Data excerpts
Lemma pop_loop_frame (n : nat) (p : Z) (data : list timespec) (s : pstate) :
  0 <= pulses_head s < 50 ->
  pulses_head (snd (pop_loop n p data s)) = (pulses_head s + Z.of_nat n) mod 50 /\
  pulses_tail (snd (pop_loop n p data s)) = pulses_tail s /\
  pulses (snd (pop_loop n p data s)) = pulses s /\
  geiger_irq (snd (pop_loop n p data s)) = geiger_irq s /\
  plog (snd (pop_loop n p data s)) = plog s.
Proof.
  revert p data s. induction n as [| n IH]; intros p data s Hh.
  - cbn [pop_loop snd]. rewrite Z.add_0_r, Z.mod_small by lia. auto.
  - cbn [pop_loop]. rewrite (pulses_pop_eq s Hh).
    pose proof (Z.mod_pos_bound (pulses_head s + 1) 50).
    destruct (IH (p + 1) (store data p (load (pulses s) (pulses_head s)))
                (set_pulses_head ((pulses_head s + 1) mod 50) s))
      as (H1 & H2 & H3 & H4 & H5); [cbn; lia |].
    rewrite H1, H2, H3, H4, H5. cbn [set_pulses_head pulses_head pulses_tail pulses geiger_irq plog].
    repeat split. rewrite Zplus_mod_idemp_l. f_equal. lia.
Qed.

Lemma in_range_pstep (s : pstate) (o : pop) : in_range s -> in_range (pstep s o).
Proof.
  unfold in_range, PULSE_BUFFER_SIZE. intros (Hh & Ht & Hlen).
  destruct o as [irq now | wait | data | data max wait]; cbn [pstep].
  - unfold geiger_isr. destruct (irq =? geiger_irq s); [| cbn; auto].
    cbn [snd]. destruct (pulses_size s <? PULSE_BUFFER_SIZE); [| auto].
    rewrite (pulses_push_eq now s Ht). cbn. unfold store. rewrite length_insert.
    pose proof (Z.mod_pos_bound (pulses_tail s + 1) 50). lia.
  - cbn. auto.
  - unfold geiger_data_read. destruct (0 <? pulses_size s); [| cbn; auto].
    rewrite (pulses_pop_eq s Hh). cbn.
    pose proof (Z.mod_pos_bound (pulses_head s + 1) 50). lia.
  - unfold geiger_read. destruct (0 <? pulses_size s); [| cbn; auto].
    destruct (sizeof_timespec <? wrap_size_t max); [| cbn; auto].
    set (n := Z.to_nat _).
    pose proof (pop_loop_frame n 0 data s Hh) as (H1 & H2 & H3 & _).
    destruct (pop_loop n 0 data s) as [d s']. cbn [snd] in *.
    rewrite H1, H2, H3.
    pose proof (Z.mod_pos_bound (pulses_head s + Z.of_nat n) 50). lia.
Qed.
(** ** [save] *)

Lemma history_entry_createdAt d d' at_ :
  doc d' = doc d \/ (exists cr, doc d' = with_createdAt cr (doc d)) ->
  modifiedBy d' = modifiedBy d ->
  statusChangeReason d' = statusChangeReason d ->
  history_entry d' at_ = history_entry d at_.
Proof.
  intros Hd Hm Hr. unfold history_entry. rewrite Hm, Hr.
  destruct Hd as [-> | [cr ->]]; reflexivity.
Qed.

Lemma save_spec d w :
  validate (doc d) = [] -> returns (save d) w (save_post d w).
Proof.
  intros Hv. unfold save. rewrite Hv.
  apply returns_bind.
  eapply returns_weaken; [apply timestamps_spec |].
  intros d0 w0 (Hl0 & Hi0 & Hn0 & Hm0 & Hb0 & Hr0 & cr & Hd0 & Hcr). cbn beta.
  apply returns_bind.
  eapply returns_weaken; [apply pre_save_history_spec |].
  intros d1 w1 (Hl1 & Hi1 & Hn1 & Hm1 & Hb1 & h & c & s & tt & Hd1 & Hh & Hc & Hc' & Htt & Hcons).
  cbn beta. apply returns_bind.
  eapply returns_weaken; [apply pre_save_overdue_spec |].
  intros d2 w2 (Hl2 & Hi2 & Hn2 & Hb2 & now & Hnow & Hd2). cbn beta.
  unfold persist. eexists _, _. split; [reflexivity |].
  assert (Hid : _id d2 = _id d) by congruence.
  split.
  { exists w2. split; [eauto using later_trans |].
    cbn [doc saved]. rewrite Hid. reflexivity. }
  split; [exact Hid |].
  split; [reflexivity |]. split; [reflexivity |].
  split; [cbn [modifiedBy saved]; congruence |].
  assert (Hd : doc (saved d2)
               = with_status (overdue_status now (dueDate (doc d)) (status (doc d)))
                   (with_statusHistory h
                      (with_completedDate c
                         (with_startDate s
                            (with_timeTracking tt (with_createdAt cr (doc d))))))).
  { cbn [doc saved]. rewrite Hd2, Hd1, Hd0. destruct (doc d); reflexivity. }
  rewrite Hm0, Hn0 in Hh, Hc', Htt.
  rewrite Hd0 in Hh, Hc, Hc', Htt, Hcons.
  cbn [with_createdAt status timeTracking completedDate statusHistory]
    in Hh, Hc, Hc', Htt, Hcons.
  rewrite Hd.
  do 5 (split; [reflexivity |]).
  split. { exists now. split; [eauto using reading_later, later_trans | reflexivity]. }
  split.
  { destruct (status_modified d && negb (isNew d)); [| exact Hh].
    destruct Hh as [at_ Hh]. exists at_. cbn [statusHistory with_status with_statusHistory].
    rewrite Hh. f_equal. f_equal. apply history_entry_createdAt; eauto. }
  repeat split; auto.
Qed.

Lemma save_overdue d w due :
  validate (doc d) = [] ->
  dueDate (doc d) = Some due ->
  (forall k, due < clock w k) ->
  status (doc d) <> TASK_STATUS.COMPLETED ->
  status (doc d) <> TASK_STATUS.CANCELLED ->
  exists d' w',
    save d w = (Return d', w')
    /\ status (doc d') = TASK_STATUS.OVERDUE
    /\ tasks w' !! _id d = Some (doc d')
    /\ users w' = users w
    /\ assignedTo (doc d') = assignedTo (doc d)
    /\ dueDate (doc d') = Some due
    /\ exists k, forall n, clock w' n = clock w (k + n)%nat.
Proof.
  intros Hv Hdue Hclock Hc Hx.
  destruct (save_spec d w Hv) as (d' & w' & Hrun & (w1 & Hl & ->) & _ & _ & _ & _ & _ & _ &
    Hat & _ & Hdd & (now & [k ->] & Hst) & _).
  exists d', (with_tasks (<[ _id d := doc d' ]> (tasks w1)) w1).
  split; [exact Hrun |]. split; [| split; [| split; [| split; [| split]]]].
  - rewrite Hst, Hdue. apply overdue_status_past; auto.
  - apply lookup_insert_eq.
  - apply Hl.
  - exact Hat.
  - rewrite Hdd. exact Hdue.
  - destruct Hl as (_ & _ & Hk). exact Hk.
Qed.

Lemma save_store d w :
  time_consistent (timeTracking (doc d)) ->
  store_consistent w -> store_consistent (save d w).2.
Proof.
  intros Hd Hw. destruct (validate (doc d)) eqn:Hv.
  - destruct (save_spec d w Hv) as (d' & w' & Hrun & (w1 & (Ht1 & _) & ->) & Hpost).
    rewrite Hrun. cbn [snd]. intros id t. cbn [tasks with_tasks]. rewrite Ht1.
    intros Hlk. apply lookup_insert_Some in Hlk as [[_ <-] | [_ Hlk]].
    + apply Hpost, Hd.
    + eapply Hw, Hlk.
  - unfold save. rewrite Hv. exact Hw.
Qed.

(** ** Start *)

(** C4: on a task whose [timeTracking.isActive] is true, [startTask] by
    the assignee answers 400 with [TASK_ALREADY_STARTED] and the message of
    the error thrown by [startTimeTracking], and the world after the call
    is the world before it: the stored task, hence its sessions, its
    [totalTimeSpent], [isActive] and [currentSessionStart], is the same. *)
Theorem start_when_active_conflict (user : User) (id : ObjectId) (t : Task)
    (w : World) :
  tasks w !! id = Some t ->
  assignedTo t = user_id user ->
  isActive (timeTracking t) = true ->
  exists res,
    startTask user id w = (Return res, w)
    /\ statusCode res = HTTP_STATUS.BAD_REQUEST
    /\ HTTP_STATUS.code (statusCode res) = 400
    /\ success res = false
    /\ message res = Err ERROR_MESSAGES.TASK_ALREADY_STARTED
    /\ error res = Some "Time tracking is already active for this task"
    /\ tasks w !! id = Some t.
Proof.
  intros Ht Ha Hact.
  eexists. split.
  - unfold startTask, try_catch, bind. rewrite findById_run, Ht. simpl.
    rewrite bool_decide_eq_false_2 by (intros Hne; apply Hne; exact Ha).
    unfold startTimeTracking. simpl. rewrite Hact. reflexivity.
  - repeat split; try reflexivity. exact Ht.
Qed.

Lemma start_when_active_conflict_witness :
  exists res,
    startTask alice 7%N (world_of (task7 TASK_STATUS.IN_PROGRESS true (Some 5)) 50)
    = (Return res, world_of (task7 TASK_STATUS.IN_PROGRESS true (Some 5)) 50)
    /\ HTTP_STATUS.code (statusCode res) = 400.
Proof.
  destruct (start_when_active_conflict alice 7%N
              (task7 TASK_STATUS.IN_PROGRESS true (Some 5))
              (world_of (task7 TASK_STATUS.IN_PROGRESS true (Some 5)) 50))
    as (res & Hrun & _ & Hcode & _).
  - reflexivity.
  - reflexivity.
  - reflexivity.
  - exists res. split; [exact Hrun | exact Hcode].
Defined.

» **WHAT NEEDS TO BE DONE**
Each line of the entries above that includes "unfold" counts once; state how many such lines there are, with the number as the only answer.

» **RESPONSE FOR THIS EXERCISE**
11